Nevertheless, I took the opportunity to take a walk around the castle. Built around 1300 it sits on a hill like a real stronghold and is very well preserved. It has never been destroyed. This is at least different from my last tour around castles where the one you could get close was in ruins and the other one behind a fence.
Nature #1: noisy kestrels
Old stone buildings like this castle have holes in their walls. Those putlog holes are typically from the logs used during building the walls. Here they became the homes of kestrels. When I was there the kestrels had very hungry offspring. They made sure no one would miss out on their needs (you can hear an example on the Wikipedia page about kestrels).
I am very happy to see that they don’t try to close those holes. Furthermore, they actively support the birds from living there.
Nature #2: very resistant plants
There was an information board explaining in detail what type of plants are growing on the castle hill. They were describing for example stonecrop and houseleek as being extremely resistant, able to survive with less water, etc.. Obviously I am able to kill even the most resistant plants in my garden 🥴. I had some of those and they didn’t make it.

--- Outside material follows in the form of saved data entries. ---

(** * html-qrcode-generator: the generator and scanner controllers

    A shallow embedding of the two browser controllers of the repository,
    [QRCodeGenerator] (text to QR symbol) and [QRScanner] (image to text),
    with the properties of their specification stated over it.

    The DOM elements a controller owns become fields of a record, a method
    becomes a function from state to state, the external encoder
    ([qrcode-generator]) and decoder ([jsQR]) are section variables, and a
    call that may throw returns a [Completion]. *)

From Stdlib Require Import ZArith NArith List String Ascii Bool Lia.
From Stdlib Require Import DecimalString.
From Stdlib Require Import Floats.PrimFloat.
Import ListNotations.

Set Implicit Arguments.

Open Scope string_scope.
Open Scope list_scope.

(* ------------------------------------------------------------------ *)
(** ** JavaScript values *)

Module JS.

(** A JavaScript string is a sequence of UTF-16 code units. *)
Definition jsstring := list N.

(** A source literal (ASCII only in this repository). *)
Definition lit (s : string) : jsstring :=
  map N_of_ascii (list_ascii_of_string s).

(** [s.length], also used for the [length] of a [Uint8Array]. *)
Definition length {A : Type} (s : list A) : Z := Z.of_nat (List.length s).

Local Open Scope N_scope.

(** ECMAScript WhiteSpace and LineTerminator code points: the characters
    [String.prototype.trim] strips. *)
Definition isWhiteSpace (u : N) : bool :=
  ((0x09 <=? u) && (u <=? 0x0D)) || (u =? 0x20) || (u =? 0xA0)
  || (u =? 0x1680) || ((0x2000 <=? u) && (u <=? 0x200A))
  || (u =? 0x2028) || (u =? 0x2029) || (u =? 0x202F) || (u =? 0x205F)
  || (u =? 0x3000) || (u =? 0xFEFF).

Fixpoint trimStart (s : jsstring) : jsstring :=
  match s with
  | [] => []
  | u :: rest => if isWhiteSpace u then trimStart rest else s
  end.

Definition trimEnd (s : jsstring) : jsstring := rev (trimStart (rev s)).

Definition trim (s : jsstring) : jsstring := trimEnd (trimStart s).

(** Truthiness of a string: [!text] holds exactly for the empty string. *)
Definition truthy (s : jsstring) : bool :=
  match s with [] => false | _ :: _ => true end.

(** [n.toString()] and template interpolation for an integral number. *)
Definition int_toString (z : Z) : jsstring :=
  lit (NilEmpty.string_of_int (Z.to_int z)).

Definition isHighSurrogate (u : N) : bool := (0xD800 <=? u) && (u <=? 0xDBFF).
Definition isLowSurrogate (u : N) : bool := (0xDC00 <=? u) && (u <=? 0xDFFF).

(** UTF-8 bytes of one code point. *)
Definition utf8_of_codepoint (c : N) : list N :=
  if c <? 0x80 then [c]
  else if c <? 0x800 then [0xC0 + c / 64; 0x80 + c mod 64]
  else if c <? 0x10000 then
    [0xE0 + c / 4096; 0x80 + (c / 64) mod 64; 0x80 + c mod 64]
  else
    [0xF0 + c / 262144; 0x80 + (c / 4096) mod 64;
     0x80 + (c / 64) mod 64; 0x80 + c mod 64].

Nature #3: the caves below the castle
There is a big cave beneath the castle. It goes 35m down into the hill and is therefore deeper as the hill itself. It is most of time closed for the public to protect bats living there. Now imagine, you build a castle and then you find out that part of your castle is standing above a cave. I would have been worried. But it looks like this cave is very stable and there is nothing to worry about. Still I think this is a unique position for a castle.